みやぎ建築未来賞 ~創設主旨~

(社)宮城県建築士事務所協会

 建築の創造への魅力は限りなく、青少年から熟年に至るまで、大きな夢の一つとして、人生の目標にも近い思いにまで至らしめる。単に雨露をしのぐものから文化として確立するまでには、過去の為政者、宗教家・文人・茶人達が、それぞれの願いで、建築創造への極致へとの執念と努力は今日、我々の遺産として現代に誇らしく輝いている。
  現在、建築への要求は複雑多岐にわたり、個から街、都市、地球全体への環境にまで条件が拡大し、それを認識しつつ、尚経済効果を重要視せざるを得ない創造環境にあるが為、時として、本来、大自然の中の人間としての構え、であることを忘れ、科学技術過信の判断、業とする者は商行為と誤認することで、過ちが多発することが懸念される。それは、建築文化として確立してきた先人への冒涜であり、沈滞の歴史の一頁ともなりかねない。
  ここに至り、本来、人の純粋な夢をかたちどる創造行為への、あくなき努力とその成果に対し顕彰し、魅力への誘導、過去の建築文化の理解と習熟、その上に立って、現代の要求を包含、満足される技能と心の高揚により、未来に向けて発展的継承と、新しい文化の創造がなされるならば、公益法人として、当協会の社会的役目は大いに市民に理解、歓迎されることだろう。

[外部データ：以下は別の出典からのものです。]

Lemma session_invariant (today : string) (a : action) (st : state) :
  forms_ok today st ∧ Forall (write_ok today) (outbox st) →
  forms_ok today (perform a st)
  ∧ Forall (write_ok today) (outbox (perform a st)).
Proof.
  intros [Hf Hw].
  assert (∀ st', forms st' = forms st → outbox st' = outbox st →
                 forms_ok today st'
                 ∧ Forall (write_ok today) (outbox st')) as Hsame.
  { intros st' Hf' Hw'. rewrite Hw'. split; [|done].
    by apply (forms_ok_frame today st). }
  assert (∀ st' w, forms st' = forms st →
                   (outbox st' = outbox st ∨ outbox st' = outbox st ++ [w]) →
                   write_ok today w →
                   forms_ok today st'
                   ∧ Forall (write_ok today) (outbox st')) as Hsent.
  { intros st' w Hf' [Hw'|Hw'] Hok; [by apply Hsame|].
    split; [by apply (forms_ok_frame today st)|].
    rewrite Hw'. apply Forall_app. split; [done|]. by constructor. }
  pose proof Hf as ((Ho1 & Ho2 & Ho3 & Ho4 & Ho5)
                    & (He1 & He2 & He3) & (Hi1 & Hi2 & Hi3)).
  destruct a; unfold perform;
    try (by (apply Hsame; [apply (step_world_frame (Snapshot _ _))
                          |apply (step_world_frame (Snapshot _ _))]));
    try (by (apply Hsame; [apply (step_world_frame (SnapshotError _ _))
                          |apply (step_world_frame (SnapshotError _ _))]));
    try (by (apply Hsame; [apply (step_world_frame (AddDataSettled _))
                          |apply (step_world_frame (AddDataSettled _))]));
    try (by (apply Hsame; [apply (step_world_frame (AuthStateChanged _))
                          |apply (step_world_frame (AuthStateChanged _))]));
    try (by (apply Hsame; [apply (step_world_frame Unmount)
                          |apply (step_world_frame Unmount)]));
    destruct (rendered st); try done;
    try (by apply Hsame);
    repeat case_match; try done; try (by apply Hsame);
    try (split; [|done]; unfold forms_ok; simpl; repeat split; form_fields).
  - (* an order is saved *)
    eapply Hsent; [by unfold addData; destruct (db st)|apply addData_outbox|].
    split; [form_fields|]. left. repeat split; form_fields.
  - (* an expense is saved *)
    eapply Hsent; [by unfold addData; destruct (db st)|apply addData_outbox|].
    split; [form_fields|]. right. left. repeat split; form_fields.
  - (* an inventory item is saved *)
    eapply Hsent; [by unfold addData; destruct (db st)|apply addData_outbox|].
    split; [form_fields|]. right. right. repeat split; form_fields.
  - (* a status is chosen *)
    eapply Hsent with (w := UpdateDoc "orders" _ _);
      [by unfold updateStatus; destruct (db st)
      |unfold updateStatus; destruct (db st); eauto|].
    left. split; [done|]. eexists. split; [|done].
    by eapply bool_decide_eq_true_1.
  - eapply Hsent with (w := DeleteDoc "orders" _);
      [by unfold deleteItem; destruct (db st)
      |unfold deleteItem; destruct (db st); eauto|].
    simpl. rewrite !elem_of_cons. auto.
  - eapply Hsent with (w := DeleteDoc "expenses" _);
      [by unfold deleteItem; destruct (db st)
      |unfold deleteItem; destruct (db st); eauto|].
    simpl. rewrite !elem_of_cons. auto.
  - eapply Hsent with (w := DeleteDoc "inventory" _);
      [by unfold deleteItem; destruct (db st)
      |unfold deleteItem; destruct (db st); eauto|].
    simpl. rewrite !elem_of_cons. auto.
  - eapply Hsent with (w := UpdateDoc "inventory" _ _);
      [by unfold stockMinus; destruct (db st)
      |unfold stockMinus; destruct (db st); eauto|].
    right. split; [done|]. by eexists.
  - eapply Hsent with (w := UpdateDoc "inventory" _ _);
      [by unfold stockPlus; destruct (db st)
      |unfold stockPlus; destruct (db st); eauto|].
    right. split; [done|]. by eexists.
Qed.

  既に17年前より“卒展”という催事にて、県内建築関係工業高校、専門学校、高等専門学校等学生対象に行われて来たが、卒業をひかえた学生の作品に限定故、その成果は充分に認められつつも、前述の主旨を更に発展、普遍すべき時期が今であることを認識、昨年より、従来、もう一つとしての催事、市民と共に建築を知る、月間のキャンペーン時期に併合させ、顕彰範囲も拡大し、“みやぎ建築未来賞”として継続発展させるものである。これには官、学会、市民文化団体、同業友好団体のこれまでの多大のご協力の経緯あって、決断されるものであり、今後ともご支援賜ることを切に願っております。